The original English title of this study, The Politics of Counter-Revolution, was presumably changed to Revolución y contrarrevolución in the hope of attracting a wider audience. The change is distinctly misleading, however much any discussion of counter-revolution must involve some treatment of the revolution being countered, for the work’s main thrust and originality lie precisely in its primary focus on the royalist side of the independence struggle in the two great centers of Spanish power in America. To be sure, if an unwary popular reader does pick up the book because of its title he will soon put it down, for it is quite heavy going.

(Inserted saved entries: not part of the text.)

(** Nothing the answer depends on is in the parser. *)
Lemma serve_value_idle c p t s : steady c t ->
  serve_value (with_parser c p) t s =
  match serve_value c t s with
  | Ret (s', (_, b)) => Ret (s', (with_parser c p, b))
  | Panic => Panic
  end.
Proof.
  intros Hc. rewrite serve_value_steady by done.
  replace (serve_value c t s) with (serve_value (with_parser c (resp_parser c)) t s) by (by destruct c).
  rewrite serve_value_steady by done. rewrite !bind_unfold.
  destruct (of_outcome (serialize t) s) as [[s1 b]|]; [|done]. rewrite !bind_unfold.
  destruct (of_outcome (Cmd.from_resp t) s1) as [[s2 cmd]|]; [|done]. rewrite !get_bind, !bind_unfold.
  match goal with |- context [match ?x with Ret _ => _ | Panic => _ end] => by destruct x as [[]|] end.
Qed.

Lemma serve_value_client c t s : steady c t -> wlp (serve_value c t) (fun x _ => x.1 = c) s.
Proof.
  intros Hc. unfold wlp.
  replace (serve_value c t s) with (serve_value (with_parser c (resp_parser c)) t s) by (by destruct c).
  rewrite serve_value_steady, bind_unfold by done.
  destruct (of_outcome (serialize t) s) as [[s1 b]|]; [|done]. rewrite bind_unfold.
  destruct (of_outcome (Cmd.from_resp t) s1) as [[s2 cmd]|]; [|done]. rewrite get_bind, bind_unfold.
  match goal with |- match match ?x with Ret _ => _ | Panic => _ end with _ => _ end => destruct x as [[]|] end; [|done].
  by destruct c.
Qed.

Lemma parse_idle : parse false (ready [] []) = Ret (Ok tt, ready [] []).
Proof. reflexivity. Qed.

Definition on_wire (t : RespType) (w : bytes) : Prop := wire_wf t = true /\ serialize t = Ret w.

Lemma on_wire_nonempty t w : on_wire t w -> w <> [].
Proof.
  intros [Hwf Hs] ->. destruct t as [[]| | |n [v|]| |n [v|]| | | | | | | | | | | |]; cbn in Hwf; try done.
  rewrite serialize_array in Hs. by destruct (serialize_items v).
Qed.

Lemma clients_steady c ts : repl_status (repl_state c) <> Some Master -> Forall (steady c) ts.
Proof. intros Hm. apply Forall_true. intros t. by left. Qed.

Lemma write_all_open n b : write_all all_taken n b = (b, true).
Proof. done. Qed.

(** A beginning of the message is written, and no more of it only when the write
    fails. *)
Lemma write_all_prefix takes n b : (write_all takes n b).1 `prefix_of` b /\
  ((write_all takes n b).2 = true -> (write_all takes n b).1 = b).
Proof.
  unfold write_all. destruct (takes n) as [k|]; cbn; [|done].
  split; [by apply prefix_take|]. intros Hk%Nat.leb_le. by apply take_ge.
Qed.

(** Whole requests, and the beginning of another one. *)
Lemma read_loop_pipeline c tail p1 : parse_rdb c = false ->
  parse false (ready tail []) = Ret (Ok tt, p1) -> get_completed p1 = (None, p1) ->
  forall ts ws, Forall2 on_wire ts ws -> Forall (steady c) ts -> forall fuel written s, (List.length ts < fuel)%nat ->
  len (mjoin ws ++ tail) <= isize_max ->
  read_loop fuel all_taken (with_parser c (ready (mjoin ws ++ tail) [])) written s =
  match answer_all c ts s with
  | Ret (s', bs) => Ret (s', Some (with_parser c p1, written ++ bs, true))
  | Panic => Panic
  end.
Proof.
  intros Hrdb Htail Hnone ts ws Hall. induction Hall as [|t w ts ws Ht Hall IH]; intros Hst fuel written s Hf Hlen;
    (destruct fuel as [|fuel]; [cbn in Hf; lia|]); cbn [read_loop answer_all];
    cbn [parse_rdb resp_parser with_parser]; rewrite Hrdb, bind_unfold.
  - change (mjoin [] ++ tail) with tail. unfold of_outcome. rewrite Htail. cbn [outcome_bind].
    rewrite Hnone. cbn. by rewrite app_nil_r.
  - change (mjoin (w :: ws)) with (w ++ mjoin ws) in *. rewrite <- app_assoc in *. destruct Ht as [Hwf Hser].
    unfold of_outcome. rewrite (parse_wire t w _ Hwf Hser Hlen). cbn [outcome_bind].
    unfold get_completed. cbn [completed parsed].
    change (set_completed (parsed ?b t) []) with (ready b []).
    change (with_parser (with_parser c ?p) ?q) with (with_parser c q).
    inversion Hst as [|? ? Hc Hst']; subst. rewrite bind_unfold, bind_unfold, serve_value_idle by done.
    pose proof (serve_value_client c t s Hc) as Hsame. unfold wlp in Hsame.
    destruct (serve_value c t s) as [[s1 [c1 b]]|]; [|done]. cbn in Hsame. subst c1.
    rewrite len_app in Hlen. pose proof (len_nonneg w).
    rewrite write_all_open, IH by (done || (cbn in Hf; lia)). rewrite bind_unfold.
    destruct (answer_all c ts s1) as [[s2 bs]|]; [|done]. cbn. by rewrite <- app_assoc.
Qed.

Lemma on_wire_count ts ws : Forall2 on_wire ts ws -> (List.length ts <= List.length (mjoin ws))%nat.
Proof.
  induction 1 as [|t w ts ws Ht _ IH]; [done|]. change (mjoin (w :: ws)) with (w ++ mjoin ws).
  rewrite length_app. cbn. pose proof (on_wire_nonempty t w Ht). destruct w; cbn; [done|lia].
Qed.

Lemma read_socket_data c data s : data <> [] ->
  read_socket c (Some data) all_taken s =
  (let p := feed_buf (resp_parser c) data in
   o ← read_loop (read_fuel p) all_taken (with_parser c p) [];
   of_outcome (unwrap o)) s.
Proof. by destruct data. Qed.

Lemma with_same_parser c : with_parser c (resp_parser c) = c.
Proof. by destruct c. Qed.

(** C17: whatever number of requests one read brings, they are answered in the
    order they were sent, each in the state the one before left, and the parser
    is idle afterwards. *)
Theorem read_pipelined c ts ws s : repl_status (repl_state c) <> Some Master -> idle c ->
  Forall2 on_wire ts ws -> ts <> [] -> len (mjoin ws) <= isize_max ->
  read_socket c (Some (mjoin ws)) all_taken s =
  match answer_all c ts s with
  | Ret (s', bs) => Ret (s', (c, bs, true))
  | Panic => Panic
  end.
Proof.
  intros Hm [Hp Hrdb] Hall Hne Hlen. pose proof (on_wire_count ts ws Hall) as Hcount.
  rewrite read_socket_data.
  2: { destruct Hall; [done|]. intros Hw. rewrite Hw in Hcount. cbn in Hcount. lia. }
  rewrite Hp. change (feed_buf (ready [] []) (mjoin ws)) with (ready (mjoin ws) []).
  cbv zeta. rewrite bind_unfold, <- (app_nil_r (mjoin ws)).
  rewrite (read_loop_pipeline c [] (ready [] []) Hrdb eq_refl eq_refl ts ws Hall (clients_steady c ts Hm))
    by (rewrite ?app_nil_r; unfold read_fuel; cbn; rewrite ?length_app; cbn; lia).
  rewrite <- Hp, with_same_parser. by destruct (answer_all c ts s) as [[s' bs]|].
Qed.

(** C22: a client that has not authenticated changes nothing: unless the value is
    an [AUTH] command, the state stays as it is. *)
Theorem unauthenticated_changes_nothing c t s s' x :
  check_auth (auth s) (client_fd c) = false ->
  (forall user pw, Cmd.from_resp t <> Ret (Ok (Cmd.Auth user pw))) ->
  serve_value c t s = Ret (s', x) -> s' = s.
Proof.
  intros Hauth Hcmd. unfold serve_value. rewrite bind_unfold. unfold of_outcome at 1.
  destruct (serialize t) as [b|]; [|done]. cbn [outcome_bind]. rewrite bind_unfold.
  unfold of_outcome at 1. destruct (Cmd.from_resp t) as [[cmd|e]|] eqn:Hc; [| |done]; cbn [outcome_bind].
  - rewrite get_bind, Hauth. assert (Cmd.is_auth_cmd cmd = false) as ->.
    { destruct cmd; try done. by destruct (Hcmd username password). }
    cbn [negb andb]. rewrite bind_unfold. unfold of_outcome. destruct (serialize noauth); [|done].
    cbn. by intros [= <- _].
  - rewrite bind_unfold. unfold handle. rewrite bind_unfold. unfold of_outcome.
    destruct (into_error_bytes e); [|done]. cbn. by intros [= <- _].
Qed.

(** ** The handshake *)
Fixpoint handshake (c : TcpClient) (cmds : list Cmd.t) : M (TcpClient * list bytes) :=
  match cmds with
  | [] => mret (c, [])
  | cmd :: rest =>
      '(c, r) ← handshake_to_master c cmd [];
      '(c, bs) ← handshake c rest;
      mret (c, match r with Ok v | Err v => v end :: bs)
  end.

Definition request_bytes (args : list string) : bytes :=
  match serialize (request args) with Ret b => b | Panic => [] end.

Lemma handshake_cons c cmd rest s s1 c1 b s2 c2 bs :
  handshake_to_master c cmd [] s = Ret (s1, (c1, Ok b)) -> handshake c1 rest s1 = Ret (s2, (c2, bs)) ->
  handshake c (cmd :: rest) s = Ret (s2, (c2, b :: bs)).
Proof. intros H1 H2. cbn [handshake]. by rewrite bind_unfold, H1, bind_unfold, H2. Qed.

Lemma handshake_pong c b s h p : handshake_state c = HS_PING -> host_stats (app s) = Some h ->
  port h = Some p ->
  handshake_to_master c Cmd.PONG b s =
  Ret (s, (with_handshake c HS_REPLCONF1, Ok (request_bytes ["REPLCONF"; "listening-port"; show_Z p]))).
Proof.
  intros Hc Hh Hp. unfold handshake_to_master. rewrite get_bind, Hc. unfold get_replconf1.
  by rewrite Hh, Hp.
Qed.

Lemma handshake_ok1 c b s : handshake_state c = HS_REPLCONF1 ->
  handshake_to_master c Cmd.OK b s =
  Ret (s, (with_handshake c HS_REPLCONF2, Ok (request_bytes ["REPLCONF"; "capa"; "psync2"]))).
Proof. intros Hc. unfold handshake_to_master. by rewrite get_bind, Hc. Qed.

Lemma handshake_ok2 c b s : handshake_state c = HS_REPLCONF2 -> repl_id (repl_state c) = "?"%string ->
  repl_offset (repl_state c) = -1 ->
  handshake_to_master c Cmd.OK b s =
  Ret (s, (with_handshake c HS_PSYNC, Ok (request_bytes ["PSYNC"; "?"; "-1"]))).
Proof.
  intros Hc Hi Ho. unfold handshake_to_master. rewrite get_bind, Hc. unfold get_psync.
  by rewrite Hi, Ho.
Qed.

(** answered [+PONG], [+OK], [+OK], [+FULLRESYNC] and the snapshot, a replica
    sends its port, its capability and [PSYNC ? -1], reads the snapshot as a raw
    file and nothing after it so, takes the connection for its master and starts
    to count bytes. *)
Theorem handshake_completes c0 c b s h p id off v : init_handshake c0 = Ret (c, b) ->
  repl_state c0 = repl_new -> host_stats (app s) = Some h -> port h = Some p ->
  exists c4 s4 s5 c5,
    handshake c [Cmd.PONG; Cmd.OK; Cmd.OK; Cmd.FULLRESYNC id off] s =
      Ret (s4, (c4, [request_bytes ["REPLCONF"; "listening-port"; show_Z p];
                     request_bytes ["REPLCONF"; "capa"; "psync2"];
                     request_bytes ["PSYNC"; "?"; "-1"]; []])) /\
    b = request_bytes ["PING"] /\
    parse_rdb c4 = true /\ is_master (clients s4) (client_fd c0) = true /\
    handshake c4 [Cmd.RDB v] s4 = Ret (s5, (c5, [[]])) /\
    handshake_state c5 = Established /\ parse_rdb c5 = false /\
    host_stats (app s5) = Some (start_bytes_count h).1 /\ handler s5 = handler s.
Proof.
  intros Hinit Hrepl Hh Hp. unfold init_handshake in Hinit. rewrite Hrepl in Hinit.
  change (serialize ping_request) with (Ret (request_bytes ["PING"])) in Hinit.
  cbn [outcome_bind] in Hinit. injection Hinit as <- <-.
  eexists _, _, _, _. split; [|split; [|split; [|split; [|split]]]].
  - eapply handshake_cons; [by eapply handshake_pong|].
    eapply handshake_cons; [by apply handshake_ok1|].
    eapply handshake_cons; [by apply handshake_ok2|].
    eapply handshake_cons; [|done]. unfold handshake_to_master. by rewrite get_bind.
  - done.
  - done.
  - unfold is_master. cbn. apply Z.eqb_refl.
  - eapply handshake_cons; [|done]. unfold handshake_to_master. rewrite get_bind.
    unfold start_counting. cbn. rewrite Hh. reflexivity.
  - done.
Qed.
End Pipeline.

(** ** Examples *)
Definition demo_client : TcpClient := client_new 7 3.

Lemma read_socket_ends_witness :
  let p := feed_buf parser_new (as_bytes "*1") in
  wlp (@read_loop demo_env (read_fuel p) all_taken (with_parser demo_client p) [])
    (fun o _ => o <> None) demo_state.
Proof.
  apply (@read_socket_ends demo_env demo_client (as_bytes "*1") all_taken demo_state);
    [apply parser_new_wf|by vm_compute].
Defined.
(* ===== verification/ClientReads.v ===== *)
(** * Requests that arrive in several reads

    [read_socket] is called once per read. This file composes it with the
    resumption of the parser: requests whose bytes are cut anywhere into two reads
    are answered as if they had come in one. *)

From S2P Require Import Prelude Text Float64 Resp RespParser RespWire RespChunks CmdBuilder Store.
From S2P Require Import AppState Replication Auth Registry Handler HandlerLogic Client.

(** ** Bytes that complete nothing *)

(** The parser has taken the bytes of [tail], and has delivered nothing for them. *)
Record holds (p : RespParser) (tail : bytes) : Prop := {
  ho_parse : parse false (ready tail []) = Ret (Ok tt, p);
  ho_none : get_completed p = (None, p);
}.

Lemma holds_nothing : holds parser_new [].
Proof. by split. Qed.

(** The beginning of a value. *)
Lemma holds_cut r a b : wire_wf r = true -> serialize r = Ret (a ++ b) -> b <> [] -> len (a ++ b) <= isize_max ->
  exists p, holds p a /\ missing p <= len b.
Proof.
  intros Hwf Hs Hb Hlen. destruct (cut_value r a b [] Hwf Hs Hb) as (p & ? & ? & _ & ?); [by rewrite app_nil_r|].
  by exists p.
Qed.

(** More bytes: as if they had come together. *)
Lemma holds_feed p tail b : holds p tail -> b <> [] -> missing p <= len b -> len (tail ++ b) <= isize_max ->
  parse false (feed_buf p b) = parse false (ready (tail ++ b) []).
Proof.
  intros [Hp _] Hb Hm Hlen. rewrite len_app in Hlen. pose proof (len_nonneg b).
  change (ready tail []) with (feed_buf parser_new tail) in Hp.
  change (ready (tail ++ b) []) with (feed_buf parser_new (tail ++ b)).
  assert (parser_wf (feed_buf parser_new tail)) as Hwf.
  { apply feed_buf_wf; [apply parser_new_wf|]. cbn. rewrite len_nil. lia. }
  pose proof (parse_feed false (feed_buf parser_new tail) b Hb Hwf eq_refl) as Hf.
  rewrite Hp, feed_feed in Hf. cbn in Hf. destruct (Z.leb_spec (missing p) (len b)); [|lia].
  symmetry. apply Hf. lia.
Qed.

(** Too few bytes: nothing is delivered for them. *)
Lemma holds_late p tail b : holds p tail -> len b < missing p -> len (tail ++ b) <= isize_max ->
  exists q, parse false (feed_buf p b) = Ret (Ok tt, q) /\ get_completed q = (None, q).
Proof.
  intros [Hp Hnone] Hlate Hlen. rewrite len_app in Hlen. pose proof (len_nonneg b).
  change (ready tail []) with (feed_buf parser_new tail) in Hp.
  assert (parser_wf (feed_buf parser_new tail)) as Hwf.
  { apply feed_buf_wf; [apply parser_new_wf|]. cbn. rewrite len_nil. lia. }
  pose proof (parse_keeps_wf _ _ _ _ Hwf Hp) as Hwfp.
  assert (completed p = []) as Hc by (unfold get_completed in Hnone; by destruct (completed p)).
  pose proof (parse_shrinks _ _ _ _ Hp) as Hs. cbn in Hs.
  destruct (parse_late false p b) as (q & Hq & Hcq); [done|done|lia|done|lia|].
  exists q. split; [done|]. unfold get_completed. by rewrite Hcq.
Qed.

(** Nothing whole is held, so the bytes of a read bound the requests they complete. *)
Lemma holds_count p tail b ts ws tail' : holds p tail -> Forall2 on_wire ts ws -> tail ++ b = mjoin ws ++ tail' ->
  len (tail ++ b) <= isize_max -> (List.length ts <= S (List.length b))%nat.
Proof.
  intros [Hp Hnone] Hall Heq Hlen. destruct Hall as [|t w ts ws [Hwf Hser] Hall]; [cbn; lia|].
  apply on_wire_count in Hall. change (mjoin (w :: ws)) with (w ++ mjoin ws) in Heq.
  rewrite <- app_assoc in Heq. apply app_eq_app in Heq as (l & [[-> Hl]|[-> ->]]).
  - exfalso. rewrite (parse_wire t w l Hwf Hser) in Hp.
    + injection Hp as Hp. rewrite <- Hp in Hnone. done.
    + rewrite <- app_assoc in Hlen. rewrite len_app in *. rewrite len_app in Hlen. pose proof (len_nonneg b). lia.
  - rewrite length_app, length_app. cbn. lia.
Qed.

Section Reads.
Context `{Env}.

(** Where the cut falls: between two requests, or inside one of them. *)
Lemma cut_stream (ws : list bytes) a b : mjoin ws = a ++ b ->
  exists ws1 ws2 tail, ws = ws1 ++ ws2 /\ a = mjoin ws1 ++ tail /\ tail ++ b = mjoin ws2 /\
    (tail = [] \/ exists w ws3 b', ws2 = w :: ws3 /\ w = tail ++ b' /\ b' <> [] /\ b = b' ++ mjoin ws3).
Proof.
  revert a. induction ws as [|w ws IH]; intros a Hab.
  { symmetry in Hab. apply app_eq_nil in Hab as [-> ->]. exists [], [], []. auto. }
  change (mjoin (w :: ws)) with (w ++ mjoin ws) in Hab.
  apply app_eq_app in Hab as (l & [[-> ->]|[-> Hl]]).
  - destruct l as [|x l].
    + exists [a], ws, []. cbn. rewrite !app_nil_r. auto 10.
    + exists [], ((a ++ x :: l) :: ws), a. cbn. split_and!; [done|done|by rewrite <- app_assoc|].
      right. exists (a ++ x :: l), ws, (x :: l). done.
  - destruct (IH l Hl) as (ws1 & ws2 & tail & -> & -> & Ht & Hcut).
    exists (w :: ws1), ws2, tail. split_and!; [done| |done|done].
    change (mjoin (w :: ws1)) with (w ++ mjoin ws1). by rewrite app_assoc.
Qed.

(** What the first read leaves unanswered is resumed by the second. *)
Lemma tail_resumed ts ws tail b : Forall2 on_wire ts ws -> len (mjoin ws) <= isize_max ->
  tail ++ b = mjoin ws ->
  (tail = [] \/ exists w ws3 b', ws = w :: ws3 /\ w = tail ++ b' /\ b' <> [] /\ b = b' ++ mjoin ws3) ->
  exists p1, parse false (ready tail []) = Ret (Ok tt, p1) /\ get_completed p1 = (None, p1) /\
    parse false (feed_buf p1 b) = parse false (ready (mjoin ws) []) /\
    (List.length ts <= S (List.length b))%nat.
Proof.
  intros Hall Hlen Hb [->|(w & ws3 & b' & -> & -> & Hne & ->)].
  - apply on_wire_count in Hall. exists (ready [] []). rewrite <- Hb in *. split_and!; [done..|]. cbn in *. lia.
  - inversion Hall as [|t ? ts' ? [Hwf Hs] Hall']; subst. apply on_wire_count in Hall'.
    change (mjoin ((tail ++ b') :: ws3)) with ((tail ++ b') ++ mjoin ws3) in *.
    rewrite <- app_assoc in *. destruct (cut_value t _ _ (mjoin ws3) Hwf Hs Hne Hlen) as (p1 & ? & ? & ? & _).
    exists p1. split_and!; [done..|]. rewrite length_app. cbn. lia.
Qed.

Lemma read_loop_parse f ok c p q w s : parse (parse_rdb c) p = parse (parse_rdb c) q ->
  read_loop f ok (with_parser c p) w s = read_loop f ok (with_parser c q) w s.
Proof. intros Hp. destruct f; [done|]. cbn [read_loop]. cbn [parse_rdb resp_parser with_parser]. by rewrite Hp. Qed.

Lemma answer_all_app c ts1 ts2 s :
  answer_all c (ts1 ++ ts2) s =
  match answer_all c ts1 s with
  | Ret (s1, bs1) =>
      match answer_all c ts2 s1 with
      | Ret (s2, bs2) => Ret (s2, bs1 ++ bs2)
      | Panic => Panic
      end
  | Panic => Panic
  end.
Proof.
  revert s. induction ts1 as [|t ts1 IH]; intros s; cbn [answer_all].
  - change ([] ++ ts2) with ts2. cbn. by destruct (answer_all c ts2 s) as [[]|].
  - change ((t :: ts1) ++ ts2) with (t :: (ts1 ++ ts2)). cbn [answer_all]. rewrite !bind_unfold.
    destruct (serve_value c t s) as [[s1 x]|]; [|done]. rewrite !bind_unfold, IH.
    destruct (answer_all c ts1 s1) as [[s2 bs1]|]; [|done]. cbn.
    by destruct (answer_all c ts2 s2) as [[s3 bs2]|].
Qed.

(** The two reads, one after the other. *)
Definition two_reads (c : TcpClient) (a b : bytes) : M (TcpClient * list bytes * bool) :=
  '(c1, bs1, _) ← read_socket c (Some a) all_taken;
  '(c2, bs2, ok) ← read_socket c1 (Some b) all_taken;
  mret (c2, bs1 ++ bs2, ok).

(** C18: requests cut anywhere into two reads, also inside a header, between a
    carriage return and its line feed or in the middle of a body, are answered as
    if they had come in one read: the same final state, the same answers in the
    same order, and the parser idle afterwards. *)
Theorem cut_requests_answered c ts ws a b s : repl_status (repl_state c) <> Some Master -> idle c ->
  Forall2 on_wire ts ws -> mjoin ws = a ++ b -> a <> [] -> b <> [] -> len (mjoin ws) <= isize_max ->
  two_reads c a b s =
  match answer_all c ts s with
  | Ret (s', bs) => Ret (s', (c, bs, true))
  | Panic => Panic
  end.
Proof.
  intros Hm [Hp Hrdb] Hall Hab Ha Hb Hlen.
  destruct (cut_stream ws a b Hab) as (ws1 & ws2 & tail & -> & -> & Htail & Hcut).
  apply Forall2_app_inv_r in Hall as (ts1 & ts2 & Hall1 & Hall2 & ->).
  assert (mjoin (ws1 ++ ws2) = mjoin ws1 ++ mjoin ws2) as Hj.
  { clear. induction ws1; [done|]. cbn. rewrite <- app_assoc. by f_equal. }
  rewrite Hj, len_app in Hlen. pose proof (len_nonneg (mjoin ws1)).
  destruct (tail_resumed ts2 ws2 tail b Hall2) as (p1 & Hp1 & Hnone & Hresume & Hc2); [lia|done|done|].
  pose proof (on_wire_count _ _ Hall1).
  apply (f_equal len) in Htail as Hltail. rewrite len_app in Hltail. pose proof (len_nonneg b).
  unfold two_reads. rewrite bind_unfold, read_socket_data, Hp by done.
  change (feed_buf (ready [] []) ?x) with (ready x []). cbv zeta. rewrite bind_unfold.
  rewrite (read_loop_pipeline c tail p1 Hrdb Hp1 Hnone ts1 ws1 Hall1 (clients_steady c ts1 Hm)).
  2: { unfold read_fuel. cbn. rewrite length_app. lia. }
  2: { rewrite len_app. lia. }
  rewrite answer_all_app. destruct (answer_all c ts1 s) as [[s1 bs1]|]; [|done].
  cbn [of_outcome unwrap outcome_bind app]. 
  change ([] ++ bs1) with bs1. rewrite bind_unfold, read_socket_data by done.
  cbv zeta. cbn [resp_parser with_parser]. rewrite bind_unfold.
  change (with_parser (with_parser c p1) ?q) with (with_parser c q).
  rewrite (read_loop_parse _ _ c _ (ready (mjoin ws2 ++ []) [])) by (rewrite Hrdb, app_nil_r; done).
  rewrite (read_loop_pipeline c [] (ready [] []) Hrdb eq_refl eq_refl ts2 ws2 Hall2 (clients_steady c ts2 Hm)).
  2: { unfold read_fuel. cbn. rewrite length_app. lia. }
  2: { rewrite app_nil_r. lia. }
  rewrite <- Hp, with_same_parser. by destruct (answer_all c ts2 s1) as [[s2 bs2]|].
Qed.
End Reads.

(** The second of two requests is cut inside its key. *)
Lemma cut_requests_answered_witness :
  let a := request_bytes ["SET"; "key"; "v"] ++ as_bytes "*2" ++ DELIMITER ++ as_bytes "$3" ++ DELIMITER ++
           as_bytes "GET" ++ DELIMITER ++ as_bytes "$3" ++ DELIMITER ++ as_bytes "k" in
  let b := as_bytes "ey" ++ DELIMITER in
  @two_reads demo_env demo_client a b demo_open =
  match @answer_all demo_env demo_client [request ["SET"; "key"; "v"]; request ["GET"; "key"]] demo_open with
  | Ret (s', bs) => Ret (s', (demo_client, bs, true))
  | Panic => Panic
  end.
Proof.
  apply (@cut_requests_answered demo_env demo_client [request ["SET"; "key"; "v"]; request ["GET"; "key"]]
           [request_bytes ["SET"; "key"; "v"]; request_bytes ["GET"; "key"]]);
    [discriminate|by split|repeat constructor|vm_compute; reflexivity|discriminate|discriminate|by vm_compute].
Defined.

Even the academic reader might be wise to go from the brief preliminary statement, “El tema,” directly to the conclusion which is also a rather full summary, before either turning back to chapter 1 or picking and choosing among the intervening chapters on such topical themes as viceregal war finances, the attempted restoration of the Jesuits, and the vicissitudes of creole deputies to the Spanish Cortes. In most chapters, there is a tendency to slight certain kinds of background and connecting information—hence the desirability of first gaining an overview—while telling us more than we want to know about things covered in the particular documents that the author used in Mexican and Spanish, though not Peruvian, archives. Self-justificatory memorials of royalist officials are summarized repeatedly and at undue length. At the same time, the author’s mastery of collateral printed sources occasionally shows surprising lapses, as when (p. 61) he mixes the Chuquisaca and La Paz revolutions of 1809.

Despite its shortcomings, however, the book has obvious importance. Its value as a detailed work of reference is augmented by some thirteen appendixes, including tables of fiscal statistics, name lists, and useful glosses on points of controversy. The work is valuable too for its interpretation of the historical process, which gives special attention to disentangling the complex divisions among those groups that for different reasons and with varying enthusiasm opposed the insurgent forces. These divisions, as Hamnett shows, were not just between creole and peninsular, absolutist and constitutionalist, but also between geographic regions and between economic sectors, even between “old” merchants such as the leaders of the Mexico City Consulado and “new” merchants who had benefited from the Bourbon reforms. Obviously, they further weakened what was in the long run a doomed cause, and they also foreshadowed many of the interests and issues that would continue to be fought over after independence. In all this Hamnett makes few if any points that are wholly new, but he relates them to each other in a coherent and often suggestive manner.